Grace is the second Covid-19 patient whose sense of relief was quickly dashed via an apologetic phone call from the Erie County Health Department.
She is 23, lives in Elma and for professional reasons doesn't want her last name used. After she pressed for a test, on Saturday, someone from the Health Department called her around 5:30 p.m. Sunday to say the result was negative, Grace said.
She prepared to go out.
Then about 15 minutes later, her phone rang a second time, she said.
A mistake had been made. Grace said she was told she had tested positive, confirming that her aches, congestion, fever and shortness of breath indeed stemmed from Covid-19.
The same thing happened to Kevin Lippes of Amherst on Sunday evening. He received a phone call telling him he didn't have the novel coronavirus. Soon after, the Health Department called back to tell him he did.
Lippes, however, had used those intervening minutes to go tell his elderly parents, whom he had been avoiding, the happy result. His parents have since been tested, and on Thursday Lippes told The News that they do not have the deadly virus.
"We feel really terrible that there was an incorrect result given," Erie County Health Commissioner Dr. Gale Burstein said as she took questions during Thursday's briefing on coronavirus cases locally. She attributed the error to a simple misreading of the results in the crush of work that the staff faces. But she knew only of the case involving Lippes, not Grace.

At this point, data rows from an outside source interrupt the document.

Lemma size128Loop_val fuel a s : u128_wf a → size128Loop fuel s a = sizeLoop fuel s (u128_val a).
Proof.
  revert a s. induction fuel as [|fuel IH]; intros a s Ha; [done|]. cbn [size128Loop sizeLoop]. rewrite big128_val by done.
  destruct (_ >=? 128); [|done]. destruct (u128_shr_val a 7 Ha) as (r & -> & Hr & Hv); [lia|].
  destruct (add32 s 1); cbn [mbind outcome_bind]; [|done..]. rewrite IH, Hv, Z.shiftr_div_pow2 by (done || lia). done.
Qed.

(** Varints of 128-bit words round-trip: every word is encoded in [size128]
    bytes, nineteen at most, and decoding the bytes gives the word back and
    leaves what follows them. *)
Theorem varint128_roundtrip a rest :
  u128_wf a →
  ∃ bytes, encode128 a = Ok bytes ∧ size128 a = Ok (Z.of_nat (length bytes)) ∧
    encode128ToByteSink a rest = Ok (rest ++ bytes) ∧ decode128 (bytes ++ rest) = Ok (a, rest).
Proof.
  intros Ha. pose proof (u128_range a Ha) as Hv.
  destruct (encodeLoop_decode kMaxSize128 (u128_val a)) as (bytes & He & Hl & Hs & _); [|unfold kMaxSize128; lia|].
  { split; [lia|]. apply Z.lt_le_trans with (2 ^ 128); [lia|]. by apply Z.pow_le_mono_r. }
  assert (encode128 a = Ok bytes) as He' by (unfold encode128; by rewrite encode128Loop_val).
  exists bytes. split; [done|]. split; [|split].
  - unfold size128. rewrite size128Loop_val, Hs by (done || (unfold_ints; unfold kMaxSize128; lia)). f_equal. lia.
  - unfold encode128ToByteSink, throughBuffer. rewrite He'. cbn [mbind outcome_bind]. unfold writeTo.
    rewrite length_replicate, (proj2 (Nat.leb_le _ _)) by lia. cbn [mbind outcome_bind]. by rewrite take_app_length.
  - unfold decode128, decode128From. rewrite length_app.
    destruct (decode128Slow_bytes _ _ _ He ltac:(lia) (ofLo 0) 0
      (Z.min (Z.of_nat (length bytes + length rest)) (Z.of_nat kMaxSize128)) rest) as (r & -> & Hr & Hvr);
      [by unfold u128_wf | lia | done | lia | lia|].
    do 2 f_equal. apply u128_of_val; [done | done|]. rewrite Hvr, Z.mul_1_r. done.
Qed.

(** A word and a few bits pack into 128 bits and come apart again:
    [unshift] inverts [shift] for every 64-bit word and every value of fewer
    than 64 bits. *)
Theorem unshift_shift a b n :
  0 ≤ a < 2 ^ 64 → 0 ≤ n < 64 → 0 ≤ b < 2 ^ n → (v ← shift a b n; unshift v n) = Ok (a, b).
Proof.
  intros Ha Hn Hb. assert (0 < 2 ^ n) as Hpos by (apply Z.pow_pos_nonneg; lia).
  assert (2 ^ n < 2 ^ 64) as Hlt by (apply Z.pow_lt_mono_r; lia).
  assert (u128_wf (ofLo a)) as Hw by (unfold u128_wf; simpl; lia).
  unfold shift. destruct (u128_shl_val (ofLo a) n Hw) as (s & -> & Hws & Hvs); [lia|]. cbn [mbind outcome_bind].
  destruct (u128_or_val s (ofLo b) Hws) as [Hwo Hvo]; [unfold u128_wf; simpl; lia|].
  assert (u128_val (u128_or s (ofLo b)) = a * 2 ^ n + b) as Hval.
  { rewrite Hvo, Hvs. replace (u128_val (ofLo a)) with a by (unfold u128_val; simpl; lia).
    replace (u128_val (ofLo b)) with b by (unfold u128_val; simpl; lia).
    rewrite Z.mod_small by nia. rewrite <- (Z.shiftl_mul_pow2 a n) at 1 by lia. apply lor_shift; lia. }
  unfold unshift, shl64. destruct (Z.ltb_spec n 64); [|lia]. cbn [mbind outcome_bind].
  destruct (u128_shr_val (u128_or s (ofLo b)) n Hwo) as (r & -> & Hwr & Hvr); [lia|]. cbn [mbind outcome_bind].
  rewrite Hval, Z.div_add_l, (Z.div_small b), Z.add_0_r in Hvr by lia.
  set (v := u128_or s (ofLo b)) in *. destruct Hwo as [Hh Hl]. unfold u128_val in Hval, Hvr. destruct Hwr as [Hrh Hrl].
  f_equal. f_equal; [lia|].
  rewrite Z.shiftl_mul_pow2, Z.mul_1_l by lia. unfold uwrap. rewrite (Z.mod_small (2 ^ n)), (Z.mod_small (2 ^ n - 1)) by lia.
  rewrite mod_mask by lia.
  replace (lo_ v) with (b + (a - hi_ v * 2 ^ (64 - n)) * 2 ^ n).
  - rewrite Z.mod_add by lia. apply Z.mod_small. lia.
  - assert (2 ^ 64 = 2 ^ (64 - n) * 2 ^ n) as Hpq by (rewrite <- Z.pow_add_r by lia; f_equal; lia).
    assert (hi_ v * 2 ^ 64 = hi_ v * 2 ^ (64 - n) * 2 ^ n) by (rewrite Hpq; ring). lia.
Qed.

(** ** Zig-zag *)
Lemma lxor_ones x n : 0 ≤ n → 0 ≤ x < 2 ^ n → Z.lxor x (2 ^ n - 1) = 2 ^ n - 1 - x.
Proof.
  intros Hn Hx. replace (2 ^ n - 1) with (Z.ones n) by (rewrite Z.ones_equiv; lia).
  rewrite (Z.sub_nocarry_ldiff (Z.ones n) x).
  - apply Z.bits_inj'. intros i Hi. rewrite Z.lxor_spec, Z.ldiff_spec. destruct (Z.lt_ge_cases i n).
    + rewrite Z.ones_spec_low by lia. by destruct (Z.testbit x i).
    + rewrite Z.ones_spec_high, (testbit_small x n) by lia. done.
  - apply Z.bits_inj'. intros i Hi. rewrite Z.ldiff_spec, Z.bits_0. destruct (Z.lt_ge_cases i n).
    + rewrite Z.ones_spec_low by lia. by rewrite andb_false_r.
    + by rewrite (testbit_small x n) by lia.
Qed.

Lemma zigzag_value v : is_int64 v → zigzag_encode v = if v <? 0 then -2 * v - 1 else 2 * v.
Proof.
  unfold_ints. intros Hv. unfold zigzag_encode. rewrite !Z.shiftl_mul_pow2, Z.shiftr_div_pow2 by lia.
  change (2 ^ 1) with 2. unfold uwrap. rewrite Z.mul_mod_idemp_l by lia. destruct (Z.ltb_spec v 0) as [Hneg|Hpos].
  - replace (v / 2 ^ 63) with (-1) by (Z.div_mod_to_equations; lia). change ((-1) mod 2 ^ 64) with (2 ^ 64 - 1).
    rewrite lxor_ones; [| lia | apply Z.mod_pos_bound; lia]. Z.div_mod_to_equations; lia.
  - rewrite (Z.div_small v) by lia. rewrite Z.mod_0_l, Z.lxor_0_r by lia. rewrite Z.mod_small by lia. lia.
Qed.

Lemma zigzag_decode_value w u :
  0 < w → 0 ≤ u < 2 ^ w → zigzag_decode w u = if u mod 2 =? 0 then u / 2 else - (u / 2) - 1.
Proof.
  intros Hw Hu. assert (2 ^ w = 2 * 2 ^ (w - 1)) as Hpow by (rewrite <- Z.pow_succ_r by lia; f_equal; lia).
  assert (0 < 2 ^ (w - 1)) by (apply Z.pow_pos_nonneg; lia).
  unfold zigzag_decode. rewrite Z.shiftr_div_pow2 by lia. change 1 with (2 ^ 1 - 1) at 2. rewrite mod_mask by lia.
  change (2 ^ 1) with 2. assert (0 ≤ u / 2 < 2 ^ (w - 1)) as Hd by (Z.div_mod_to_equations; lia).
  destruct (Z.eqb_spec (u mod 2) 0) as [->|Hne].
  - unfold uwrap. rewrite Z.mod_0_l, Z.lxor_0_r by lia. apply swrap_small; lia.
  - replace (u mod 2) with 1 by (Z.div_mod_to_equations; lia). unfold uwrap.
    assert ((-1) mod 2 ^ w = 2 ^ w - 1) as Hm by (symmetry; apply (Z.mod_unique_pos _ _ (-1)); lia).
    change (Z.opp 1) with (-1). rewrite Hm.
    rewrite lxor_ones by lia. unfold swrap.
    replace (2 ^ w - 1 - u / 2 + 2 ^ (w - 1)) with (2 ^ (w - 1) - 1 - u / 2 + 1 * 2 ^ w) by lia.
    rewrite Z.mod_add by lia. rewrite Z.mod_small by lia. lia.
Qed.

(** Zig-zag coding is a bijection between signed and unsigned 64-bit words:
    [decode] inverts [encode] and [encode] inverts [decode]; small absolute
    values have small codes. *)
Theorem zigzag_roundtrip v u :
  is_int64 v → 0 ≤ u < 2 ^ 64 →
  zigzag_decode 64 (zigzag_encode v) = v ∧ zigzag_encode (zigzag_decode 64 u) = u ∧
  0 ≤ zigzag_encode v ≤ 2 * Z.abs v.
Proof.
  intros Hv Hu. assert (0 ≤ zigzag_encode v ≤ 2 * Z.abs v) as Hr.
  { rewrite zigzag_value by done. destruct (Z.ltb_spec v 0); lia. }
  split; [|split; [|done]].
  - rewrite zigzag_decode_value by (unfold_ints; rewrite ?zigzag_value by (unfold_ints; lia); try lia; destruct (Z.ltb_spec v 0); lia).
    rewrite zigzag_value by done. destruct (Z.ltb_spec v 0);
      match goal with |- context [?a mod 2 =? 0] => destruct (Z.eqb_spec (a mod 2) 0) end; Z.div_mod_to_equations; lia.
  - rewrite zigzag_decode_value by lia. rewrite zigzag_value.
    + destruct (Z.eqb_spec (u mod 2) 0); match goal with |- context [?a <? 0] => destruct (Z.ltb_spec a 0) end;
        Z.div_mod_to_equations; lia.
    + unfold_ints. destruct (Z.eqb_spec (u mod 2) 0); Z.div_mod_to_equations; lia.
Qed.

(** The comment in the code gives another code for negative numbers. *)
Theorem zigzag_comment v : is_int64 v → v < 0 → zigzag_encode v ≠ -2 * v + 1.
Proof. intros Hv Hn. rewrite zigzag_value by done. destruct (Z.ltb_spec v 0); lia. Qed.

(** ** Concrete words *)
Lemma varint_roundtrip_witness :
  0 ≤ 300 < 2 ^ 64 ∧ encode 300 = Ok [chr 172; chr 2] ∧ decode [chr 172; chr 2; chr 7] = Ok (300, [chr 7]).
Proof.
  assert (0 ≤ 300 < 2 ^ 64) as Hv by lia. destruct (varint_roundtrip 300 [chr 7] Hv) as (bytes & He & _ & _ & _ & Hd).
  split; [exact Hv|]. vm_compute in He. injection He as <-. split; [reflexivity | exact Hd].
Defined.

Lemma varint128_roundtrip_witness :
  u128_wf (mkUInt128 1 5) ∧ ∃ bytes, encode128 (mkUInt128 1 5) = Ok bytes ∧ decode128 bytes = Ok (mkUInt128 1 5, []).
Proof.
  assert (u128_wf (mkUInt128 1 5)) as Hw by (unfold u128_wf; simpl; lia).
  destruct (varint128_roundtrip (mkUInt128 1 5) [] Hw) as (bytes & He & _ & _ & Hd).
  split; [exact Hw|]. exists bytes. split; [exact He|]. rewrite app_nil_r in Hd. exact Hd.
Defined.

Lemma canDecode_exact_witness :
  [chr 172] ≠ [] ∧ decode [chr 172] = Throw (FatalLog "CHECK").
Proof.
  assert ([chr 172] ≠ []) as Hne by discriminate. split; [exact Hne|].
  exact (canDecode_exact [chr 172] Hne).
Defined.

Lemma decodeFromByteSource_chunks_witness :
  sameRead (decode (concat [[chr 172]; [chr 2; chr 7]; replicate 8 (chr 0)]))
    (decodeFromByteSource [[chr 172]; [chr 2; chr 7]; replicate 8 (chr 0)]).
Proof.
  apply decodeFromByteSource_chunks; [repeat constructor; discriminate | vm_compute; lia].
Defined.

Lemma zigzag_roundtrip_witness : zigzag_encode (-3) = 5 ∧ zigzag_decode 64 (zigzag_encode (-3)) = -3.
Proof.
  split; [reflexivity|]. apply (zigzag_roundtrip (-3) 5); [unfold_ints; lia | lia].
Defined.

"There is a system in place so that is not going to happen again," she said.
Grace had been living in New York City for several months after graduating from a university on Long Island. On Wednesday, March 11, she flew into Buffalo as she relocated back to Elma.
The sore throat, chills, body aches and upset stomach began Thursday evening. The symptoms continued Friday into Saturday as fatigue set in. A fever developed but it wasn't high, 99.4.
She said she called the county hoping to be tested but was told most of the Covid-19 cases involved higher temperatures. But she persisted, noting her recent travel from New York City, and she was tested.
Grace said she has had the flu before, but Covid-19 is different in the speed in which it took over her body, and in the shortness of breath she continues to experience.
"I am not really able to get a full breath yet," she said Thursday. "I never really experienced shortness of breath with a flu."
But she considers herself lucky because she feels herself getting better and predicts her health will be back to normal before her two-week quarantine ends.
She said she's glad that, when she started feeling sick, she did not ignore the symptoms and go out in public as she normally might have.
"We try to push through that feeling of being under the weather," she said of people in her generation. "Normally, I would have done that, but given the circumstances I just stayed home all weekend."
The "circumstances" were the current climate created by the Covid-19 pandemic.
"I didn't want to be an idiot and put anyone else at risk. Because that would have been incredibly selfish," she said.
She thinks she caught the novel coronavirus not on the airplane home but in the busy Times Square restaurant she worked at before returning to Elma.
With her illness, she has given advice to friends: stay home.
"It's so important to stay home if you have that opportunity to work from home," she said. "By choosing not to stay home, we are forcing those less fortunate to take extra unnecessary precautions."